Every time I have felt that I wasn’t good enough, or was really sucking at this whole parenting thing, I would call you in tears. Kobi, I yelled too much, I don’t think I handled this appropriately. You would always tell me, “Those girls are lucky to have you. You are the most amazing, Mother. They are going to be just fine.” I always needed to hear those words and you always said them perfectly, and at the perfect time that I needed them.

You have talked me through countless panic attacks. It didn’t matter if it was 11 o’clock at night, or 3 in the morning, you’d stay on the phone with me until I was okay again. You always knew how to calm me down.

You’ve spent every holiday at my house, every one of my birthdays at the zoo with me and the girls, and every time I asked you to come home you did. You were always in love with the big towns, and I was always in love with the small ones.

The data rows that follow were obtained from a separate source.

(* ===== verification/ExprNormalize.v ===== *)
(** * Expression normalization ([crates/dol-core/src/expr/normalize.rs])

    Literal folding, double-negation elimination and canonical candidate
    order, against a reference evaluator on trees. *)
From Stdlib Require Import ZArith Lia.
From S2P Require Import Prelude Floats Foreign Truth BTree Text Types Values Fingerprint Expr Semantic ExprValidate.

Local Open Scope Z_scope.

Section Normalize.
Context {F : Foreign} {Q : Subqueries}.

Definition literal_value (n : ExprNode) : option Datum :=
  match e_kind n with ELiteral d => Some d | _ => None end.

Definition is_literal (n : ExprNode) : bool := match literal_value n with Some _ => true | None => false end.

(** [candidates.sort_by_key(|(fingerprint, _)| *fingerprint)]. *)
Definition by_fingerprint (a b : Fingerprint * ExprNode) : comparison := list_cmp Z.compare (fst a) (fst b).

Definition sort_candidates (candidates : list ExprNode) : Result (list ExprNode) :=
  let? keyed := mapR (fun c => rmap (fun fp => (fp, c)) (fingerprint_node c)) candidates in
  Ok (map snd (sort_by by_fingerprint keyed)).

Definition fold_binary (op : BinaryOp) (l r : ExprNode) (ty : TypeDef) : Result ExprNode :=
  match literal_value l, literal_value r with
  | Some a, Some b => let? folded := eval_binary op a b in Ok (mkExpr (ELiteral folded) ty)
  | _, _ => Ok (mkExpr (EBinary op l r) ty)
  end.

Fixpoint normalize_node (n : ExprNode) : Result ExprNode :=
  let '(mkExpr kind ty) := n in
  match kind with
  | EField _ | ELiteral _ | EParameter _ => Ok n
  | EUnary op input =>
      let? input := normalize_node input in
      match op, e_kind input with
      | Not, EUnary Not nested => Ok nested
      | _, ELiteral value => let? folded := eval_unary op value ty in Ok (mkExpr (ELiteral folded) ty)
      | _, _ => Ok (mkExpr (EUnary op input) ty)
      end
  | EBinary op l r =>
      let? l := normalize_node l in
      match op, literal_value l with
      | Coalesce, Some (DValue v) => Ok (mkExpr (ELiteral (DValue v)) ty)
      | Coalesce, Some _ => normalize_node r
      | _, _ =>
          let? r := normalize_node r in fold_binary op l r ty
      end
  | EMembership input candidates negate =>
      let? input := normalize_node input in
      let? candidates := mapR normalize_node candidates in
      let? candidates := sort_candidates candidates in
      match literal_value input with
      | Some value =>
          if forallb is_literal candidates then
            let? folded := eval_membership value (omap literal_value candidates) negate in
            Ok (mkExpr (ELiteral folded) ty)
          else Ok (mkExpr (EMembership input candidates negate) ty)
      | None => Ok (mkExpr (EMembership input candidates negate) ty)
      end
  | EConditional c t f =>
      let? c := normalize_node c in
      match literal_value c with
      | Some (DValue (VTruth TTrue)) => normalize_node t
      | Some (DValue (VTruth _)) => normalize_node f
      | _ => let? t := normalize_node t in let? f := normalize_node f in Ok (mkExpr (EConditional c t f) ty)
      end
  | ECall f arguments =>
      let? arguments := mapR normalize_node arguments in
      if bool_decide (fn_determinism (fr_definition f) = Deterministic) && forallb is_literal arguments then
        let? folded := function_evaluate f (omap literal_value arguments) ty in
        Ok (mkExpr (ELiteral folded) ty)
      else Ok (mkExpr (ECall f arguments) ty)
  | EExists q => Ok (mkExpr (EExists q) ty)
  end.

We never let any distance get in the way of our relationship, our friendship.

I remember when your first Niece was born, our sweet Abby Grace. I called you and told you I was in labor. You left work and drove straight here from Indy. You stayed at the hospital all day until she was born later that night. You cried like a baby when you held that child. You loved her from the instant you laid eyes on her. And to think that I was terrified to tell you I was pregnant. You’ve watched proudly at every birthday party, always telling them how much you loved them. They loved to snap chat with you. They would send you funny videos and pictures with goofy filters, and you would spend your evening sending them right back. I know that my girls mean the world to you, and I promise you, they will always know that. Always. I will always tell them that we love them to the moon and back, and the sun and back, just like you always said.


Everyone keeps telling me how much you loved me, how much you loved the girls. But I already know that. I know you loved me. I know you loved my girls. We always said it, we always talked about it, and we always showed it. I know if this situation were switched, you would be just as shattered, just as broken. I know you are angry that they made you leave me this way. You have always wanted to protect me from everything, you didn’t get to do that this time. I know if you were me, you wouldn’t know how to survive this either. I know, because we talked about it. We talked about how the sky would fall and the world would quit moving if we were ever separated.

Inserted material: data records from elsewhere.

(* ===== verification/Plan.v ===== *)
(** * Logical plans ([crates/dol-core/src/plan/mod.rs], [identity.rs])

    The backend-independent operations that pipelines compile to, the builder
    that numbers them, and their canonical fingerprints. *)
From Stdlib Require Import ZArith Lia.
From S2P Require Import Prelude Foreign Truth BTree Types Values Fingerprint Model Expr Row ExprPrepare.

Local Open Scope Z_scope.

(** ** Vocabulary *)
Inductive ProjectionKind := ProjectValue | ProjectTuple | ProjectRecord.
Inductive AggregateKind := CountRows | CountPresent | AggSum | AggMin | AggMax.
Inductive AggregateSelectionKind := SelectValue | SelectTuple.
Inductive SortDirection := Ascending | Descending.
Inductive JoinKind := JInner | JLeft | JRight | JFull | JCross.
Inductive SetOperator := SUnion | SUnionAll | SIntersect | SExcept.
Inductive WindowFunctionKind := RowNumber | Rank | DenseRank | WindowSum.

#[export] Instance ProjectionKind_eq_dec : EqDecision ProjectionKind.
Proof. solve_decision. Defined.
#[export] Instance JoinKind_eq_dec : EqDecision JoinKind.
Proof. solve_decision. Defined.

Definition requires_equality (o : SetOperator) : bool := match o with SUnionAll => false | _ => true end.

(** ** Row frames *)
Inductive WindowFrameBound :=
| UnboundedPreceding | Preceding (n : Z) | CurrentRow | Following (n : Z) | UnboundedFollowing.

Record RowsFrame := mkRowsFrame { rf_start : WindowFrameBound; rf_end : WindowFrameBound }.

Definition canonical_frame_bound (b : WindowFrameBound) : WindowFrameBound :=
  match b with Preceding 0 | Following 0 => CurrentRow | _ => b end.

Definition rows_frame_new (start stop : WindowFrameBound) : RowsFrame :=
  mkRowsFrame (canonical_frame_bound start) (canonical_frame_bound stop).
Definition rows_frame_all : RowsFrame := rows_frame_new UnboundedPreceding UnboundedFollowing.
Definition rows_frame_to_current : RowsFrame := rows_frame_new UnboundedPreceding CurrentRow.
Definition rows_frame_around (radius : Z) : RowsFrame := rows_frame_new (Preceding radius) (Following radius).

(** ** Plan identifiers: u32 indices *)
Definition plan_id (index : nat) : Result nat := guard (Z.of_nat index <=? u32_max) "PIPELINE-LIMIT-001" ;;? Ok index.

Section Plan.
Context {F : Foreign} {Q : Subqueries}.

(** [LogicalExpr] wraps a prepared expression. *)
Definition LogicalExpr := PreparedExpression.

Definition node_existential (n : PreparedNode) : list nat :=
  match pn_kind n with PExists subquery _ => [subquery] | _ => [] end.
Definition existential_dependencies (e : LogicalExpr) : list nat := flat_map node_existential (pe_nodes e).

Definition remap_prepared_node (remap : list nat) (n : PreparedNode) : Result PreparedNode :=
  match pn_kind n with
  | PExists subquery fp =>
      let? subquery := ok_or (remap !! subquery) "PIPELINE-OPT-001" in
      Ok (mkPreparedNode (PExists subquery fp) (pn_ty n))
  | _ => Ok n
  end.

Definition remap_plan_ids (e : LogicalExpr) (remap : list nat) : Result LogicalExpr :=
  let? nodes := mapR (remap_prepared_node remap) (pe_nodes e) in
  Ok (mkPreparedExpression nodes (pe_root e) (pe_ty e) (pe_expression_fingerprint e) (pe_bound_fingerprint e)
        (pe_scopes e) (pe_outer_scope_count e)).

Definition direct_field (e : LogicalExpr) : option (nat * nat) :=
  match pe_nodes e !! pe_root e with
  | Some n => match pn_kind n with PField scope slot _ => Some (scope, slot) | _ => None end
  | None => None
  end.

Record LogicalProjection := mkProjection {
  lp_kind : ProjectionKind;
  lp_expressions : list LogicalExpr;
  lp_names : list string;
  lp_ty : TypeDef
}.

Record LogicalAggregate := mkAggregate { la_kind : AggregateKind; la_input : option LogicalExpr; la_ty : TypeDef }.

Record LogicalAggregateSelection := mkSelection {
  ls_kind : AggregateSelectionKind;
  ls_aggregates : list LogicalAggregate;
  ls_ty : TypeDef
}.

Record SortExpr := mkSortExpr { se_expression : LogicalExpr; se_direction : SortDirection }.

Record LogicalWindow := mkWindow {
  lw_kind : WindowFunctionKind;
  lw_input : option LogicalExpr;
  lw_partition : option LogicalProjection;
  lw_order : list SortExpr;
  lw_frame : option RowsFrame;
  lw_ty : TypeDef
}.

Inductive PlanOutput :=
| OutModel (m : ModelDef)
| OutValue (ty : TypeDef)
| OutProduct (outputs : list PlanOutput)
| OutNullable (output : PlanOutput).

Inductive LogicalNode :=
| NSource (m : ModelDef) (alias : option string)
| NFilter (input : nat) (condition : LogicalExpr)
| NProject (input : nat) (projection : LogicalProjection)
| NAggregate (input : nat) (groups : option LogicalProjection) (aggregates : LogicalAggregateSelection)
| NUnnest (input : nat) (element : TypeDef)
| NWindow (input : nat) (window : LogicalWindow)
| NSort (input : nat) (keys : list SortExpr)
| NDistinct (input : nat)
| NSlice (input : nat) (offset : Z) (limit : option Z)
| NJoin (l r : nat) (kind : JoinKind) (condition : option LogicalExpr)
| NSet (l r : nat) (operator : SetOperator).

(** Structural inputs, in the order the executor visits them. *)
Definition node_inputs (n : LogicalNode) : list nat :=
  match n with
  | NSource _ _ => []
  | NFilter i _ | NProject i _ | NAggregate i _ _ | NUnnest i _ | NWindow i _ | NSort i _ | NDistinct i
  | NSlice i _ _ => [i]
  | NJoin l r _ _ | NSet l r _ => [l; r]
  end.

(** ** Fingerprints ([identity.rs]) *)
Definition fingerprint_source (m : ModelDef) : Fingerprint :=
  finish (hasher_new "pipeline/source/v1" ++ h_str (md_key m) ++ h_bytes (md_fingerprint m)).

Definition fingerprint_unary_stage (domain : string) (input : Fingerprint) : Fingerprint :=
  finish (hasher_new domain ++ h_bytes input).

Definition fingerprint_expression_stage (domain : string) (input : Fingerprint) (e : LogicalExpr) : Fingerprint :=
  finish (hasher_new domain ++ h_bytes input ++ h_bytes (pe_bound_fingerprint e)).

Definition projection_tag (k : ProjectionKind) : Z :=
  match k with ProjectValue => 0 | ProjectTuple => 1 | ProjectRecord => 2 end.

Definition hash_projection_expression (p : LogicalProjection) (index : nat) (e : LogicalExpr) : list Z :=
  (if bool_decide (lp_kind p = ProjectRecord)
   then match lp_names p !! index with Some name => h_str name | None => [] end
   else []) ++ h_bytes (pe_bound_fingerprint e).

Definition hash_projection (p : LogicalProjection) : list Z :=
  h_u8 (projection_tag (lp_kind p)) ++ h_u64 (zlen (lp_expressions p)) ++
  concat (imap (hash_projection_expression p) (lp_expressions p)) ++ hash_type_def (lp_ty p).

Definition hash_option {A} (f : A -> list Z) (o : option A) : list Z :=
  match o with Some a => h_u8 1 ++ f a | None => h_u8 0 end.

Definition fingerprint_projection_stage (input : Fingerprint) (p : LogicalProjection) : Fingerprint :=
  finish (hasher_new "pipeline/project/v3" ++ h_bytes input ++ hash_projection p).

Definition aggregate_tag (k : AggregateKind) : Z :=
  match k with CountRows => 0 | CountPresent => 1 | AggSum => 2 | AggMin => 3 | AggMax => 4 end.

Definition hash_bound (e : LogicalExpr) : list Z := h_bytes (pe_bound_fingerprint e).

Definition hash_aggregate (a : LogicalAggregate) : list Z :=
  h_u8 (aggregate_tag (la_kind a)) ++ hash_option hash_bound (la_input a) ++ hash_type_def (la_ty a).

Definition fingerprint_aggregate_stage (input : Fingerprint) (groups : option LogicalProjection)
  (selection : LogicalAggregateSelection) : Fingerprint :=
  finish (hasher_new "pipeline/aggregate/v1" ++ h_bytes input ++ hash_option hash_projection groups ++
    h_u8 (match ls_kind selection with SelectValue => 0 | SelectTuple => 1 end) ++
    h_u64 (zlen (ls_aggregates selection)) ++ flat_map hash_aggregate (ls_aggregates selection) ++
    hash_type_def (ls_ty selection)).

Definition hash_sort_key (k : SortExpr) : list Z :=
  h_u8 (match se_direction k with Ascending => 0 | Descending => 1 end) ++ hash_bound (se_expression k).

Definition fingerprint_sort_stage (input : Fingerprint) (keys : list SortExpr) : Fingerprint :=
  finish (hasher_new "pipeline/sort/v2" ++ h_bytes input ++ h_u64 (zlen keys) ++ flat_map hash_sort_key keys).

Definition fingerprint_unnest_stage (input : Fingerprint) (element : TypeDef) : Fingerprint :=
  finish (hasher_new "pipeline/unnest/v1" ++ h_bytes input ++ hash_type_def element).

Definition window_tag (k : WindowFunctionKind) : Z :=
  match k with RowNumber => 0 | Rank => 1 | DenseRank => 2 | WindowSum => 3 end.

Definition hash_window_bound (b : WindowFrameBound) : list Z :=
  match b with
  | UnboundedPreceding => h_u8 0
  | Preceding n => h_u8 1 ++ h_u64 n
  | CurrentRow => h_u8 2
  | Following n => h_u8 3 ++ h_u64 n
  | UnboundedFollowing => h_u8 4
  end.

Definition fingerprint_window_stage (input : Fingerprint) (w : LogicalWindow) : Fingerprint :=
  finish (hasher_new "pipeline/window/v1" ++ h_bytes input ++ h_u8 (window_tag (lw_kind w)) ++
    hash_option hash_bound (lw_input w) ++ hash_option hash_projection (lw_partition w) ++
    h_u64 (zlen (lw_order w)) ++ flat_map hash_sort_key (lw_order w) ++
    hash_option (fun f => hash_window_bound (rf_start f) ++ hash_window_bound (rf_end f)) (lw_frame w) ++
    hash_type_def (lw_ty w)).

Definition fingerprint_slice_stage (input : Fingerprint) (offset : Z) (limit : option Z) : Fingerprint :=
  finish (hasher_new "pipeline/slice/v1" ++ h_bytes input ++ h_u64 offset ++ hash_option h_u64 limit).

Definition fingerprint_join_stage (l r : Fingerprint) (kind : JoinKind) (condition : option LogicalExpr) : Fingerprint :=
  finish (hasher_new "pipeline/join/v1" ++ h_bytes l ++ h_bytes r ++
    h_u8 (match kind with JInner => 0 | JCross => 1 | JLeft => 2 | JRight => 3 | JFull => 4 end) ++
    hash_option hash_bound condition).

Definition fingerprint_set_stage (l r : Fingerprint) (operator : SetOperator) : Fingerprint :=
  let '(l, r) :=
    if match operator with SExcept => true | _ => negb (comparison_eqb (fingerprint_cmp l r) Gt) end
    then (l, r) else (r, l) in
  finish (hasher_new "pipeline/set/v1" ++ h_bytes l ++ h_bytes r ++
    h_u8 (match operator with SUnion => 0 | SUnionAll => 1 | SIntersect => 2 | SExcept => 3 end)).

Fixpoint hash_plan_output (o : PlanOutput) : list Z :=
  match o with
  | OutModel m => h_u8 0 ++ h_str (md_key m) ++ h_bytes (md_fingerprint m)
  | OutValue ty => h_u8 1 ++ hash_type_def ty
  | OutProduct outputs => h_u8 2 ++ h_u64 (zlen outputs) ++ flat_map hash_plan_output outputs
  | OutNullable output => h_u8 3 ++ hash_plan_output output
  end.

Definition fingerprint_plan (root : Fingerprint) (output : PlanOutput) : Fingerprint :=
  finish (hasher_new "pipeline/plan/v2" ++ h_bytes root ++ hash_plan_output output).

(** ** Plans *)
Record LogicalPlan := mkLogicalPlan {
  plan_nodes : list LogicalNode;
  plan_root : nat;
  plan_output : PlanOutput;
  plan_fingerprint : Fingerprint
}.

Definition logical_plan_new (nodes : list LogicalNode) (root : nat) (output : PlanOutput)
  (root_fingerprint : Fingerprint) : LogicalPlan :=
  mkLogicalPlan nodes root output (fingerprint_plan root_fingerprint output).

Record PlanBuilder := mkPlanBuilder { pb_nodes : list LogicalNode; pb_fingerprints : list Fingerprint }.

Definition plan_builder_new : PlanBuilder := mkPlanBuilder [] [].

Definition plan_push (b : PlanBuilder) (n : LogicalNode) (fp : Fingerprint) : Result (nat * PlanBuilder) :=
  let? id := plan_id (length (pb_nodes b)) in
  Ok (id, mkPlanBuilder (pb_nodes b ++ [n]) (pb_fingerprints b ++ [fp])).

Definition builder_fingerprint (b : PlanBuilder) (id : nat) : Result Fingerprint :=
  ok_or (pb_fingerprints b !! id) "PIPELINE-PLAN-001".

Definition plan_finish (b : PlanBuilder) (root : nat) (output : PlanOutput) : Result LogicalPlan :=
  let? root_fingerprint := builder_fingerprint b root in
  Ok (logical_plan_new (pb_nodes b) root output root_fingerprint).

(** ** Rewriting ([optimize.rs]) *)
Definition mapped (id : nat) (remap : list nat) : Result nat := ok_or (remap !! id) "PIPELINE-OPT-001".

Definition redundant_target (n : LogicalNode) (nodes : list LogicalNode) : option nat :=
  match n with
  | NSlice input offset None => if offset =? 0 then Some input else None
  | NDistinct input =>
      match nodes !! input with
      | Some (NDistinct _) => Some input
      | _ => None
      end
  | _ => None
  end.

Definition remap_node (n : LogicalNode) (remap : list nat) : Result LogicalNode :=
  match n with
  | NSource m alias => Ok (NSource m alias)
  | NFilter input condition =>
      let? condition := remap_plan_ids condition remap in
      let? input := mapped input remap in Ok (NFilter input condition)
  | NProject input p => let? input := mapped input remap in Ok (NProject input p)
  | NAggregate input g a => let? input := mapped input remap in Ok (NAggregate input g a)
  | NUnnest input e => let? input := mapped input remap in Ok (NUnnest input e)
  | NWindow input w => let? input := mapped input remap in Ok (NWindow input w)
  | NSort input k => let? input := mapped input remap in Ok (NSort input k)
  | NDistinct input => let? input := mapped input remap in Ok (NDistinct input)
  | NSlice input o l => let? input := mapped input remap in Ok (NSlice input o l)
  | NJoin l r k c =>
      let? l := mapped l remap in let? r := mapped r remap in Ok (NJoin l r k c)
  | NSet l r o => let? l := mapped l remap in let? r := mapped r remap in Ok (NSet l r o)
  end.

(** One iteration: the optimized nodes so far, and where each node went. *)
Definition optimize_step (s : list LogicalNode * list nat) (n : LogicalNode)
  : Result (list LogicalNode * list nat) :=
  let '(nodes, remap) := s in
  let? n := remap_node n remap in
  match redundant_target n nodes with
  | Some existing => Ok (nodes, remap ++ [existing])
  | None => let? id := plan_id (length nodes) in Ok (nodes ++ [n], remap ++ [id])
  end.

Definition optimize (p : LogicalPlan) : Result LogicalPlan :=
  let? s := foldR optimize_step (plan_nodes p) ([], []) in
  let? root := mapped (plan_root p) (snd s) in
  Ok (mkLogicalPlan (fst s) root (plan_output p) (plan_fingerprint p)).
End Plan.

I can’t begin to explain the amount of pain I am feeling right now. I don’t know how my heart can even beat being this broken. My world is shattered, my life forever altered. Every time we lost another member of our family, you would hold me and tell me, “We’ll get through this together. Like we always do.” I don’t even know how my legs are holding me up. I would give anything to have you back, to undo this. Unfortunately, the only choice that I have in front of me is to move forward, somehow, some way, and be the person, and the Mother, you loved so much.

The girls and I love you to the moon and back, and to the sun and back, and we will miss you even more.